Вскрытие тела моей жены показало, что волдыри pemphi- gus’a стали образовываться у нее даже и в пищеводе. Похоронена была Людмила Владимировна на протестантском кладбище внутри города. Благодаря содействию Татьяны Сергеевны, ходившей со мною по многим мастерским, удалось даже и в условиях военного времени устроить красивый памятник на могиле.
Профессорская деятельность в Братиславском университете вполне удовлетворяла меня. Слушателей у меня было много. Из них многие проявляли серьезный интерес к философии. Помощник мой по административным делам доктор Диешка был сторонником критического реализма, то есть учения о том, что опыт состоит из субъективных психических образов вещей, но тем не менее путем умозаключений на основании этих образов можно познавать свойства вещей, трансцендентных сознанию. Он все же начал знакомиться с моим интуитивизмом. Прочитав у меня, что воспринимаемый мною предмет внешнего мира становится имманентным моему сознанию, но остается трансцендентным мне, субъекту сознавания, он понял существенное значение этого различения. С этих пор, чтобы устранить недоумения и сомнения, вызываемые учением о непосредственном созерцании предметов внешнего мира, он стал систематически задавать мне вопросы о различных сторонах моей теории знания и кончил тем, что стал сторонником интуитивизма. Чтобы получить приват–доцентуру он даже написал книгу „Kriticky realismus ci Intuitivismus?“. Приват–доцентом он не стал, потому что пос- сле вступления в Словакию советской армии университетом начали заведовать коммунисты, и в конце концов Диешке пришлось бежать из Чехословакии в Соединенные Штаты.

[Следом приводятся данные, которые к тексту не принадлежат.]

Lemma click_template_with_retry_spec_witness :
  0 <= 3
  /\ click_template_with_retry (fun k => Nat.eqb k 2) 3 = (true, 3%nat)
  /\ (3 <= Z.to_nat 3 + 1)%nat.
Proof.
  assert (Hm : 0 <= 3) by lia.
  pose proof (click_template_with_retry_spec (fun k => Nat.eqb k 2) 3 Hm) as H.
  split; [exact Hm|]. split; [reflexivity|].
  destruct (click_template_with_retry (fun k => Nat.eqb k 2) 3) as [res n] eqn:E.
  vm_compute in E. injection E as <- <-. destruct H as [H _]. exact H.
Defined.

Lemma click_template_wait_spec_witness :
  exists b n,
    disappear_wait 0 1000 [(0, true); (500, true); (1000, true)] = Some (b, n)
    /\ (n <= polls_bound 1000)%nat.
Proof.
  destruct click_template_wait_spec as [_ [_ H]].
  apply H.
  - intros j o Ho.
    do 3 (destruct j as [|j]; [inversion Ho; subst; simpl; lia|]).
    destruct j; discriminate Ho.
  - vm_compute. lia.
Defined.

End InteractSpec.

Module SeriesSpec.
Import Bench Series Samples.
Local Open Scope Z_scope.

Ltac unfold_one :=
  cbv beta iota zeta delta [execute_benchmark_run catch prepare mbind M_bind
    bind launch call emit modify ret throw focus_game_window wait_until_ready
    navigate_to_benchmark start_benchmark collect_results dry_run_log teardown
    append_result save get set_start_time set_end_time set_bench_duration mret
    M_ret].

Ltac one_cases :=
  unfold_one; simpl;
  repeat (match goal with
          | |- context [if ?b then _ else _] => destruct b eqn:?
          | |- context [match ?o with Some _ => _ | None => _ end] =>
              destruct o eqn:?
          end; simpl).

Ltac fin_run :=
  split; [rewrite ?app_nil_r; reflexivity|];
  split; [rewrite <- ?app_assoc; reflexivity|];
  split; [reflexivity|];
  split; [simpl; lia|];
  split; [repeat constructor|];
  split; [intros Hn; first [reflexivity | match goal with H : (_ =? 0) = true |- _ => apply Z.eqb_eq in H; contradiction end]|];
  repeat econstructor; simpl; congruence.

Lemma run_effect (e : env) (rid : Z) (dry : bool) (s : state) :
  let '(o, s') := execute_benchmark_run e rid dry s in
  o <> None
  /\ exists rs ev,
       results s' = (results s ++ rs)%list /\ trace s' = (trace s ++ ev)%list
       /\ runs_started ev = 1%nat
       /\ (length rs <= 1)%nat
       /\ Forall (fun r => run_id r = rid /\ game_id r = GAME_ID) rs
       /\ (rid <> 0 -> benchmark_duration s' = benchmark_duration s)
       /\ Forall (fun r => duration r = benchmark_duration s' /\ is_Some (duration r)) rs.
Proof.
  destruct s as [res st et bd tr].
  one_cases; split; try discriminate.
  all: first [ exists []; eexists; fin_run | eexists [_]; eexists; fin_run ].
Qed.


Lemma runs_started_app (ev1 ev2 : list event) :
  runs_started (ev1 ++ ev2) = (runs_started ev1 + runs_started ev2)%nat.
Proof.
  unfold runs_started. induction ev1 as [|[] ev1 IH]; simpl; auto.
  destruct s; simpl; auto.
Qed.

После смерти моей жены я предложил Диешке поселиться со своею семьею, с женою и двумя маленькими детьми, в двух комнатах моей квартиры. Летом Диешка встретил одного своего знакомого салезианского монаха, который зимою жил в Риме. Он сказал Диешке: «Нехорошо, что вы живете в квартире профессора Лосского. Он испортит вас своим учением о перевоплощении». На зиму этот монах опять уехал в Рим. Следующим летом он опять приехал в Словакию и, встретив Диешку, сказал: «Этою зимою в Риме были доклады о перевоплощении и богословы признали, что эта проблема —,, discutabilis“ (может быть обсуждаема).
Когда была напечатана на циклостиле моя книга «Условия абсолютного добра», бенедектинский монах словак Иосиф Папин, знавший русский язык, прочитал ее и оценил столь высоко, что хотел перевести ее на латинский язык, «чтобы весь католический мир мог читать ее». Вероятно, духовное начальство его не разрешило ему сделать это. Тогда он изучил мою философию и, живя в Голландии, написал там книгу Josef Papin, Doctrina de bono perfecto ejusque in systemata N. O. Losskij personalistico applicatio (Учение о совершенном добре и его применение в персоналистической системе Н. О. Лосского), Leiden, издат. Е. I. Brill, 1946.
Вопросы, задаваемые Диешкою и моими слушателями, показали мне, какие недоразумения и возражения вызывает мой интуитивизм. Поэтому я написал статью «Абсолютный критерий истины», содержащую в себе существенно важные для интуитивизма понятия. Она была напечатана по–словац- ки в виде брошюры и по–английски в журнале „Review of Metaphysics “, June 1949. Если мне удастся напечатать ее по–рус- ски, я озаглавлю ее «Интуитивизм», так как она содержит в себе сжатый очерк основ всей этой теории знания.
Когда советская армия разгромила Будапешт, немцы, желая защитить Вену, решили оказать серьезное сопротивление в Братиславе. Они окружили этот город тремя рядами укреплений и внутри города устроили бункеры. Политически скомпрометированные русские уехали из Братиславы в Баварию, заранее отправив свои вещи в Германию. И я отправил в Германию наиболее ценные меховые вещи своей жены, свое редко носимое платье и т. п. Вещи эти попали в Геттинген и никогда не вернулись ко мне. Сам я решил в конце концов не уезжать в Германию. Согласно договору со словацким Министерством народного просвещения, я должен был в случае желания отказаться от должности профессора заявить об этом заранее, за год. Предвидя освобождение Европы от нацизма и тяготясь своим одиночеством после кончины жены, я хотел поселиться с кем‑либо из своих сыновей и написал осенью 1944 г. в Министерство, что после весеннего семестра 1945 г. прошу освободить меня от профессорских обязанностей. Не уезжать в Германию несмотря на близость советской армии я решил, во–первых, потому, что хотел исполнить свои обязанности в отношении к Университету и работать в летнем семестре, а, во–вторых, потому, что надеялся на защиту президента Бенеша от НКВД.